From the entries below, reproduce exactly the line containing "[os.path.splitext], [str.strip], [os.walk], [open]), followed", the line containing "Definition endswith (s", and every line in between, with nothing added.

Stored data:
--- START ---
(** X16. On an instance that was constructed but never opened, and on one
    whose first [open] did not resolve, a read and a write are rejected with
    a TypeError before any driver call: there is no interface to address a
    control transfer to. *)
Theorem X16_usb_unopened_instance_rejects
    (d : Device.t) (cls : option Z) (drvOpen : SyncResp unit)
    (drvConfig : option Err) (drvR : option Err * list byte)
    (drvW : option Err) data :
  let s0 := USB.constructor d cls in
  let s1 := state (USB.open drvOpen drvConfig s0) in
  USB.read drvR s0 = mkResult s0 [] (Rejected TypeError)
  /\ USB.write drvW data s0 = mkResult s0 [] (Rejected TypeError)
  /\ (promise (USB.open drvOpen drvConfig s0) <> Fulfilled tt ->
      USB.read drvR s1 = mkResult s1 [] (Rejected TypeError)
      /\ USB.write drvW data s1 = mkResult s1 [] (Rejected TypeError)).
Proof.
  intros s0 s1. split; [done |]. split; [done |].
  intros Hp.
  assert (Hs1 : s1 = s0).
  { subst s1. rewrite open_state. rewrite open_promise in Hp.
    destruct drvOpen as [u | ex]; [| done].
    destruct (ifError drvConfig) as [e |]; [done |].
    by destruct (USB.matching s0) as [| iface rest] eqn:Hm. }
  by rewrite Hs1.
Qed.

(** X17. [close] does not disable the instance: after an [open] that
    resolved and a close, whatever the close's driver call did, a read and a
    write do exactly what they did before the close and still reach the
    driver. *)
Theorem X17_usb_read_write_after_close
    s iface (rest : list Interface.t) (drvC : SyncResp unit)
    (drvR : option Err * list byte) (drvW : option Err) data :
  USB.matching s = iface :: rest ->
  let s' := state (USB.close drvC (opened s)) in
  USB.read drvR s' = USB.read drvR (opened s)
  /\ USB.write drvW data s' = USB.write drvW data (opened s)
  /\ length (calls (USB.read drvR s')) = 1%nat
  /\ length (calls (USB.write drvW data s')) = 1%nat.
Proof.
  intros Hm s'.
  assert (Hs : s' = opened s) by (subst s'; by destruct drvC).
  rewrite Hs.
  destruct (open_resolves s iface rest Hm) as (_ & _ & Hi & _).
  repeat split.
  - unfold USB.read. rewrite Hi. by destruct (USB.endpointIn (opened s)).
  - unfold USB.write. rewrite Hi. by destruct (USB.endpointOut (opened s)).
Qed.

Lemma X17_usb_read_write_after_close_witness :
  calls (USB.read (None, [])
           (state (USB.close (Returns tt) (opened (usbOn ifaceBulk)))))
  = [USB.InTransfer epIn82 64].
Proof.
  destruct (X17_usb_read_write_after_close (usbOn ifaceBulk) ifaceBulk []
              (Returns tt) (None, []) None (ArrayBuffer []) eq_refl)
    as (Hr & _).
  by rewrite Hr.
Defined.
(** * A shallow embedding of [SimpleDispatcher] (package [dispatcher]) of go-workers

    The dispatcher is a pointer graph in Go: managers hold references to
    worker and task items, result envelopes carry the same references, and
    every status change goes through the item the reference points at.  We
    model this with an explicit heap per item kind (a [gmap] from reference
    to item) and managers that only store references.  The Go code threads
    that state through every method; here it is threaded by a small
    state/blocking monad [DM], in which [None] means that the carrier
    blocks at this point. *)

From stdpp Require Import base gmap strings list fin_maps numbers.
From Stdlib Require Import DecimalString.

Open Scope Z_scope.

(* ------------------------------------------------------------------ *)
(** ** Statuses *)

(** [workers.TaskStatus], from the enumer file [task_status_enumer.go]:
    [_TaskStatusValues = {0, ..., 6}]. *)
Inductive TaskStatus :=
| TaskStatusUndefined
| TaskStatusWait
| TaskStatusProcess
| TaskStatusSuccess
| TaskStatusFail
| TaskStatusRepeatWait
| TaskStatusCancel.

Definition TaskStatus_int (s : TaskStatus) : Z :=
  match s with
  | TaskStatusUndefined => 0
  | TaskStatusWait => 1
  | TaskStatusProcess => 2
  | TaskStatusSuccess => 3
  | TaskStatusFail => 4
  | TaskStatusRepeatWait => 5
  | TaskStatusCancel => 6
  end.

Definition _TaskStatusName : string :=
  "UndefinedWaitProcessSuccessFailRepeatWaitCancel"%string.

Definition _TaskStatusIndex : list nat := [0; 9; 13; 20; 27; 31; 41; 47]%nat.

Definition _TaskStatusValues : list Z := [0; 1; 2; 3; 4; 5; 6].

(** [_TaskStatusName[a:b]] *)
Definition go_slice (s : string) (a b : nat) : string :=
  String.substring a (b - a) s.

Definition idx (n : nat) : nat := nth n _TaskStatusIndex 0%nat.

(** [func (i TaskStatus) String() string] *)
Definition TaskStatus_String (i : Z) : string :=
  if (i <? 0) || (i >=? Z.of_nat (length _TaskStatusIndex) - 1) then
    ("TaskStatus(" ++ NilZero.string_of_int (Z.to_int i) ++ ")")%string
  else go_slice _TaskStatusName (idx (Z.to_nat i)) (idx (S (Z.to_nat i))).

(** [_TaskStatusNameToValueMap], as the association list it is built from. *)
Definition _TaskStatusNameToValueMap : list (string * Z) :=
  [(go_slice _TaskStatusName 0 9, 0); (go_slice _TaskStatusName 9 13, 1);
   (go_slice _TaskStatusName 13 20, 2); (go_slice _TaskStatusName 20 27, 3);
   (go_slice _TaskStatusName 27 31, 4); (go_slice _TaskStatusName 31 41, 5);
   (go_slice _TaskStatusName 41 47, 6)].

Fixpoint assoc_lookup (s : string) (m : list (string * Z)) : option Z :=
  match m with
  | [] => None
  | (k, v) :: m' => if String.eqb k s then Some v else assoc_lookup s m'
  end.

(** [func TaskStatusString(s string) (TaskStatus, error)]: [None] is the
    error return. *)
Definition TaskStatusString (s : string) : option Z :=
  assoc_lookup s _TaskStatusNameToValueMap.

(** [func TaskStatusValues() []TaskStatus] *)
Definition TaskStatusValues : list Z := _TaskStatusValues.

(** [func (i TaskStatus) IsATaskStatus() bool]: the loop over
    [_TaskStatusValues]. *)
Fixpoint IsATaskStatus_loop (i : Z) (vs : list Z) : bool :=
  match vs with
  | [] => false
  | v :: vs' => if Z.eqb i v then true else IsATaskStatus_loop i vs'
  end.

Definition IsATaskStatus (i : Z) : bool := IsATaskStatus_loop i _TaskStatusValues.

(** [workers.WorkerStatus]: the three constants the dispatcher uses. *)
Inductive WorkerStatus := WorkerStatusWait | WorkerStatusProcess | WorkerStatusCancel.

(** Modelled from the spec: the numeric values of the [WorkerStatus]
    constants (the [workers] package file declaring them is not part of
    the sources we have).  The spec lists the worker statuses as
    Wait, Process, Cancel; they are numbered with [iota] in that order,
    as the worker status constants of the sources are. *)
Definition WorkerStatus_int (s : WorkerStatus) : Z :=
  match s with
  | WorkerStatusWait => 0
  | WorkerStatusProcess => 1
  | WorkerStatusCancel => 2
  end.

(** [workers.DispatcherStatus]: the three constants the dispatcher uses. *)
Inductive DispatcherStatus :=
| DispatcherStatusWait | DispatcherStatusProcess | DispatcherStatusCancel.

Definition DispatcherStatus_eqb (a b : DispatcherStatus) : bool :=
  match a, b with
  | DispatcherStatusWait, DispatcherStatusWait
  | DispatcherStatusProcess, DispatcherStatusProcess
  | DispatcherStatusCancel, DispatcherStatusCancel => true
  | _, _ => false
  end.

Definition WorkerStatus_eqb (a b : WorkerStatus) : bool :=
  match a, b with
  | WorkerStatusWait, WorkerStatusWait
  | WorkerStatusProcess, WorkerStatusProcess
  | WorkerStatusCancel, WorkerStatusCancel => true
  | _, _ => false
  end.

(* ------------------------------------------------------------------ *)
(** ** Values, errors, contexts *)

(** An [interface{}] value: [nil] or some opaque non-nil value. *)
Inductive Value := VNil | VVal (n : Z).

(** [ctx.Err()] of a done context. *)
Inductive CtxErr := Canceled | DeadlineExceeded.

Definition CtxErr_eqb (a b : CtxErr) : bool :=
  match a, b with
  | Canceled, Canceled | DeadlineExceeded, DeadlineExceeded => true
  | _, _ => false
  end.

(** A non-nil [error]: a context error or an error with a message
    ([errors.New] or one returned by a task function). *)
Inductive Error := ErrContext (e : CtxErr) | ErrString (msg : string).

(* ------------------------------------------------------------------ *)
(** ** Items *)

(** The fields of a [workers.Task] the dispatcher reads. *)
Record Task := mkTask {
  Repeats : Z;
  RepeatInterval : Z;
  Timeout : Z;
}.
(** * mindcanvas: the prompt maker ([code_traverser.py])

    A shallow embedding of the five functions of [code_traverser.py]
    ([get_file_content], [valid_filename], [extract_file_details],
    [write_to_file], [create_prompt_file]) and of the parts of the Python
    library they call ([str.endswith], [in], [os.path.join],
    [os.path.splitext], [str.strip], [os.walk], [open]), followed by the
    properties of the aggregator.

    Paths follow [posixpath]: the separator is [/].  Python strings are
    modelled as [string]: the strings of characters that the encodings in
    use (of file names, of the console, of the output file) can encode.  A
    string with a NUL character in it is not a path: the operating system
    finds nothing at it, and [os.walk] raises [ValueError] for it. *)

From Stdlib Require Import String Ascii List Bool Arith ZArith Lia.
From stdpp Require Import base option gmap strings.
Import ListNotations.

Local Open Scope string_scope.
Local Open Scope bool_scope.
Local Open Scope list_scope.

(** ** Python string primitives *)

Module Str.

(** The line feed written [\n] in the source. *)
Definition nl : string := String (ascii_of_nat 10) EmptyString.

(** [s.startswith(pre)]. *)
Definition startswith (s pre : string) : bool := String.prefix pre s.

(** [s.endswith(suf)]: the last [len(suf)] characters of [s] are [suf]. *)
Definition endswith (s suf : string) : bool :=
  let n := String.length s in
  let k := String.length suf in
  (k <=? n)%nat && String.eqb (String.substring (n - k) k s) suf.

(** [sub in s]: [sub] starts at some position of [s]. *)
Fixpoint contains (sub s : string) : bool :=
  String.prefix sub s
  || match s with
     | EmptyString => false
     | String _ s' => contains sub s'
     end.

(** [s.lstrip(c)] and [s.rstrip(c)] for a one-character set, and
    [s.strip(c)], which does both. *)
Fixpoint lstrip (c : ascii) (s : string) : string :=
  match s with
  | EmptyString => EmptyString
  | String a s' => if Ascii.eqb a c then lstrip c s' else s
  end.

Fixpoint rstrip (c : ascii) (s : string) : string :=
  match s with
  | EmptyString => EmptyString
  | String a s' =>
      match rstrip c s' with
      | EmptyString => if Ascii.eqb a c then EmptyString else String a EmptyString
      | r => String a r
      end
  end.

Definition strip (c : ascii) (s : string) : string := rstrip c (lstrip c s).

(** [s.rfind(c)] for a one-character [c]: the highest index of [c] in
    [s], counted from [i] for the first character, or [-1]. *)
Fixpoint rfind_from (c : ascii) (s : string) (i : Z) : Z :=
  match s with
  | EmptyString => (-1)%Z
  | String a s' =>
      let r := rfind_from c s' (i + 1)%Z in
      if (0 <=? r)%Z then r else if Ascii.eqb a c then i else (-1)%Z
  end.

Definition rfind (c : ascii) (s : string) : Z := rfind_from c s 0%Z.

(** The slices [s[:i]] and [s[i:]] for [0 <= i]. *)
Fixpoint take (i : nat) (s : string) : string :=
  match i, s with
  | S i', String a s' => String a (take i' s')
  | _, _ => EmptyString
  end.

Fixpoint drop (i : nat) (s : string) : string :=
  match i, s with
  | S i', String _ s' => drop i' s'
  | _, _ => s
  end.

(** Whether the character [c] is one of the characters of [s]. *)
Fixpoint has_char (c : ascii) (s : string) : bool :=
  match s with
  | EmptyString => false
  | String a s' => Ascii.eqb a c || has_char c s'
  end.

(** What the claims say about strings: [s] ends with [suf], [sub] occurs
    in [s]. *)
Definition ends_with (s suf : string) : Prop := exists pre, s = pre +:+ suf.
Definition occurs (sub s : string) : Prop := exists a b, s = a +:+ sub +:+ b.

End Str.

(** ** The selection predicate *)

Definition extensions : list string :=
  [".jsx"; ".js"; ".ts"; ".tsx"; ".json"; ".html"; ".css"; ".scss"].

Definition valid_filename (file_name : string) : bool :=
  let flag := existsb (fun ext => Str.endswith file_name ext) extensions in
  let flag := flag && negb (Str.contains "node_modules" file_name) in
  let flag := flag && negb (Str.contains "package-lock" file_name) in
  let flag := flag && negb (Str.contains "README" file_name) in
  flag.

(** ** [os.path] *)

(** [os.path.join(a, b)]. *)
Definition join (a b : string) : string :=
  if Str.startswith b "/" then b
  else if String.eqb a "" || Str.endswith a "/" then a +:+ b
  else a +:+ "/" +:+ b.

(** The loop of [os.path.splitext] that skips the leading dots of the file
    name: it runs while [filenameIndex < dotIndex], here for the [n] indices
    that remain, and answers [true] as soon as [p[filenameIndex]] is not a
    dot (the source returns the split there). *)
Fixpoint skip_leading_dots (p : string) (filenameIndex : Z) (n : nat) : bool :=
  match n with
  | O => false
  | S n' =>
      if negb (String.eqb (String.substring (Z.to_nat filenameIndex) 1 p) ".")
      then true
      else skip_leading_dots p (filenameIndex + 1)%Z n'
  end.

(** [os.path.splitext(p)]: the pair (root, ext). *)
Definition splitext (p : string) : string * string :=
  let sepIndex := Str.rfind "/" p in
  let dotIndex := Str.rfind "." p in
  if (sepIndex <? dotIndex)%Z
     && skip_leading_dots p (sepIndex + 1)%Z (Z.to_nat (dotIndex - (sepIndex + 1)))
  then (Str.take (Z.to_nat dotIndex) p, Str.drop (Z.to_nat dotIndex) p)
  else (p, "").

(** ** Errors, the file system and the state of a run *)

Inductive exn : Set :=
| OSError
| UnicodeDecodeError
| ValueError.

Inductive result (A : Type) : Type :=
| Ok (a : A)
| Raise (e : exn).
Arguments Ok {A} a.
Arguments Raise {A} e.

(** What the walk meets under a name.  A file carries what
    [open(path, 'r')] followed by [read()] gives for it: its text, or the
    error raised.  [Sealed] is a directory the walk lists among [dirs] but
    does not enter: one whose listing fails, or a symbolic link to a
    directory. *)
#[warnings="-register-all"]
Inductive node : Type :=
| File (content : result string)
| Dir (entries : list (string * node))
| Sealed.

(** A string the operating system takes for a path: one without NUL
    character. *)
Definition valid_path (p : string) : bool := negb (Str.has_char "000" p).

(** The file system as a run finds it: the directory trees, by path, and
    the paths that can be opened for writing.  It is what the run reads;
    what the run writes goes to the [disk] of the [world] below, and a
    later run sees it when, and as far as, the file system handed to that
    run holds it. *)
Record filesystem : Type := {
  tree_at : string -> option node;
  writable : string -> bool
}.

(** What the operating system finds at the path given to [os.walk]
    ([None]: nothing there, or not a path). *)
Definition resolve (fs : filesystem) (p : string) : option node :=
  if valid_path p then tree_at fs p else None.

(** What a run changes: the text of the files it writes, under the path
    string each was opened with (two strings that name one file are not
    identified: the properties below speak of one output path at a time),
    and what it prints: the text of each call of [print], in order (the
    console shows each followed by a line feed). *)
Record world : Type := {
  disk : gmap string string;
  stdout : list string
}.

(** A computation that may raise and that changes the world; what was done
    before an exception stays done. *)
Definition M (A : Type) : Type := world -> result A * world.

Definition ret {A} (a : A) : M A := fun w => (Ok a, w).
(** * Translations tooling: [util.mjs] and [.github/util.mjs]

    A shallow embedding of the two copies of the translation utility of
    the repository and the properties of its merge / validate commands.

    The first copy ([util.mjs], importing [./index.json]) is embedded in
    module [NonDiffing]; the second one ([.github/util.mjs], which adds
    the diff against a previous [index.json], the pattern list and the
    warnings) in module [Diffing].  What both copies share word for word
    ([count], [translationToObj], [objToTranslation], the command
    resolution) is embedded once. *)

From Stdlib Require Import String Ascii List ZArith Lia Bool Arith.
From Stdlib Require Import DecimalString RelationClasses.
Import ListNotations.

Local Open Scope string_scope.
Local Open Scope list_scope.

(** ** JavaScript strings

    A JavaScript string is a finite sequence of UTF-16 code units.  A
    character of a model string stands for one code unit below 256; the
    operations used by the program ([split], [===], template literals)
    compare and copy code units and do not look at their value, except
    [toLowerCase]. *)

Module JsString.

Fixpoint take (n : nat) (s : string) : string :=
  match n, s with
  | S n', String c s' => String c (take n' s')
  | _, _ => ""
  end.

Fixpoint drop (n : nat) (s : string) : string :=
  match n, s with
  | S n', String _ s' => drop n' s'
  | _, _ => s
  end.

(** [StringIndexOf(s, sep, 0)]: the least index at which [sep] occurs
    in [s]. *)
Fixpoint StringIndexOf (sep s : string) : option nat :=
  if prefix sep s then Some 0
  else match s with
       | "" => None
       | String _ s' => option_map S (StringIndexOf sep s')
       end.

(** [String.prototype.split] with an empty separator: one piece per
    code unit, and no piece at all for the empty string. *)
Fixpoint splitCodeUnits (s : string) : list string :=
  match s with
  | "" => []
  | String c s' => String c "" :: splitCodeUnits s'
  end.

(** The loop of [String.prototype.split] for a non-empty separator:
    look for the next occurrence from the current position, cut the
    piece before it and go on after the separator; the rest of the
    string is the last piece.  The remaining text replaces the pair
    (string, position) of the standard; an occurrence consumes at
    least one code unit, so [length s] iterations are enough. *)
Fixpoint splitLoop (fuel : nat) (sep s : string) : list string :=
  match fuel with
  | 0 => [s]
  | S fuel' =>
      match StringIndexOf sep s with
      | None => [s]
      | Some j => take j s :: splitLoop fuel' sep (drop (j + String.length sep) s)
      end
  end.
--- END ---
> **Solution**
    [os.path.splitext], [str.strip], [os.walk], [open]), followed by the
    properties of the aggregator.

    Paths follow [posixpath]: the separator is [/].  Python strings are
    modelled as [string]: the strings of characters that the encodings in
    use (of file names, of the console, of the output file) can encode.  A
    string with a NUL character in it is not a path: the operating system
    finds nothing at it, and [os.walk] raises [ValueError] for it. *)

From Stdlib Require Import String Ascii List Bool Arith ZArith Lia.
From stdpp Require Import base option gmap strings.
Import ListNotations.

Local Open Scope string_scope.
Local Open Scope bool_scope.
Local Open Scope list_scope.

(** ** Python string primitives *)

Module Str.

(** The line feed written [\n] in the source. *)
Definition nl : string := String (ascii_of_nat 10) EmptyString.

(** [s.startswith(pre)]. *)
Definition startswith (s pre : string) : bool := String.prefix pre s.

(** [s.endswith(suf)]: the last [len(suf)] characters of [s] are [suf]. *)
Definition endswith (s suf : string) : bool :=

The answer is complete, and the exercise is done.